Eugenio Matibag’s Haitian-Dominican Counterpoint: Nation, Race, and State on Hispaniola and Dawn F. Stinchcomb’s The Development of Literary Blackness in the Dominican Republic participate meaningfully in the scholarly conversation about the meaning of race, nation, and cultural identity in Dominican society, with particular attention to its rapport with neighboring Haiti. The two studies do well what they set out to do, thus earning a place of notice within a growing academic bibliography on this subject. Matibag, associate professor of Spanish at Iowa State University, and Stinchcomb, assistant professor of foreign languages and literatures at Purdue University, examine questions similar to those explored in recent years in other studies coming from various other disciplines. Salient among these are Why the Cocks Fight: Dominicans, Haitians, and the Struggle for Hispaniola (New York: Hill and Wang, 1999) by journalist Michele Wucker; Race and Politics in the Dominican Republic (Gainesville: University Press of Florida, 2000) by political scientist Ernesto Sagás; Coloring the Nation: Race and Ethnicity in the Dominican Republic (Oxford and Boulder: Signal Books and Lynne Rienner Publishers, [End Page 180] 2001) by geographer David J. Howard; and Language, Race, and Negotiation of Identity: A Study of Dominican Americans (New York: LFB Scholarly Publishers, 2002) by linguist Benjamin H. Bailey.

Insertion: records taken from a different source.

Lemma entry_ok_result_value entry :
  entry_ok entry = true -> has_result_value entry = Ok true ->
  exists v, result_value entry = Ok v.
Proof.
  destruct entry as [| | | | |?|kvs]; try discriminate. simpl.
  unfold dict_or_absent, has_result_value, result_value. intros H.
  apply andb_prop in H as [_ H]. simpl. unfold dict_mem.
  destruct (dict_get "result" kvs) as [[| | | | | |r]|];
    try discriminate; simpl.
  unfold dict_mem. destruct (dict_get "value" r); [eauto|discriminate].
Qed.

Lemma value_ok_result_value entry v :
  value_ok entry = true -> entry_ok entry = true ->
  result_value entry = Ok v ->
  isinstance_str v || negb (truthy v) = true.
Proof.
  destruct entry as [| | | | |?|kvs]; try discriminate. simpl.
  unfold dict_or_absent, result_value. intros Hv H.
  apply andb_prop in H as [_ H]. simpl.
  destruct (dict_get "result" kvs) as [[| | | | | |r]|];
    try discriminate; simpl.
  destruct (dict_get "value" r); [|discriminate].
  intros [= ->]. exact Hv.
Qed.

Lemma is_repository_url_total v :
  isinstance_str v || negb (truthy v) = true ->
  exists b, P009.is_repository_url v = Ok b.
Proof.
  unfold P009.is_repository_url. intros H.
  destruct (truthy v) eqn:Ht; simpl; [|eauto].
  destruct v; try discriminate; simpl in *; try (rewrite Ht in H; discriminate).
  destruct (contains "github.io" (lower s)); eauto.
Qed.

Lemma is_homepage_url_repo_total v :
  isinstance_str v || negb (truthy v) = true ->
  exists b, P009.is_homepage_url_repo v = Ok b.
Proof.
  intros H. destruct (is_repository_url_total v H) as [b Hb].
  unfold P009.is_homepage_url_repo. rewrite Hb.
  destruct (truthy v) eqn:Ht; simpl; [|eauto].
  destruct v; try discriminate; simpl in *; try (rewrite Ht in H; discriminate).
  destruct b; eauto.
Qed.

Lemma attribute_ok_In p d attribute entries entry :
  attribute_ok p d attribute = true ->
  dict_get attribute d = Some (PyList entries) ->
  In entry entries -> p entry = true.
Proof.
  unfold attribute_ok. intros H Hget Hin. rewrite Hget in H.
  rewrite forallb_forall in H. auto.
Qed.

End ShapeFacts.

(** ** On well-shaped records the rules return *)
Module Totality.
Import PyString Py Eval Hoare HoareRules Catalog ShapeFacts Invariants.

Ltac ok_step :=
  lazymatch goal with
  | |- triple _ (bind (lift (Ok _)) _) _ _ =>
      apply triple_bind_lift; cbv beta iota;
      cbn [contains_lit lower_method obind]
  | |- triple _ (bind (lift (if ?b then _ else _)) _) _ _ => destruct b
  | |- triple _ (bind (lift ?o) _) _ _ =>
      match goal with H : o = Ok _ |- _ => rewrite H end
  | |- triple _ (bind (getitem Result _) _) _ _ =>
      apply triple_bind_getitem;
      [intros ? Hinv Hnone;
       refine (Inv_getitem _ _ _ _ _ Hinv Hnone); in_fields
      |intros ?]
  | |- triple _ (bind _ _) _ _ => apply triple_seq; [|intros ?]
  | |- triple _ (ret _) _ _ => apply triple_ret; intros ? Hinv; exact Hinv
  | |- triple _ (load Result) _ _ => apply triple_load; intros ? Hinv; exact Hinv
  | |- triple _ (when _ _) _ _ => apply triple_when; intros _
  | |- triple _ (setitem Result _ _) _ _ =>
      apply triple_setitem; intros ? Hinv;
      apply Inv_setitem; [in_fields|exact Hinv]
  | |- triple _ (if ?b then _ else _) _ _ => destruct b
  end.

Ltac ok_steps := repeat ok_step.

(** The facts a well-shaped entry provides, as rewriting equations. *)
Ltac entry_facts H :=
  let s := fresh "s" in let t := fresh "t" in let b := fresh "b" in
  let Hs := fresh "Hs" in let Ht := fresh "Ht" in let Hb := fresh "Hb" in
  destruct (entry_ok_source _ H) as [s Hs];
  destruct (entry_ok_technique _ H) as [t Ht];
  destruct (entry_ok_has_result_value _ H) as [b Hb].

One may assess the contributions made by Matibag and Stinchcomb in light of the discursive conventions that have prevailed in the bibliography on the question of race among Dominicans. A distinguishing feature of the conventional wisdom on this subject is a tendency to pass judgment on the Dominican population’s “backwardness,” “ignorance,” or “confusion” on account of their inaccurate self-definition. The following words said nearly three decades ago by Leslie B. Rout, Jr., encapsulate the tone and the tenor of the typical formulation: “A mulatto nation situated in the Negroid Caribbean is undoubtedly ailing if it cannot accept its racial image. … the glorification of Caucasian features by the mulatto majority is disturbing and, for the black majority, psychologically disjunctive.”1 More indictment than analysis, Rout’s view dates from a time when scholars could regard racial identity as a stable ascription unproblematically linked to a biological reality. Scholars today for the most part describe race as a social construction. Even so, commentators on the race question in Dominican society persist in suggesting that Dominicans get it wrong when they speak of themselves racially, implying that some constructions are more accurate than others.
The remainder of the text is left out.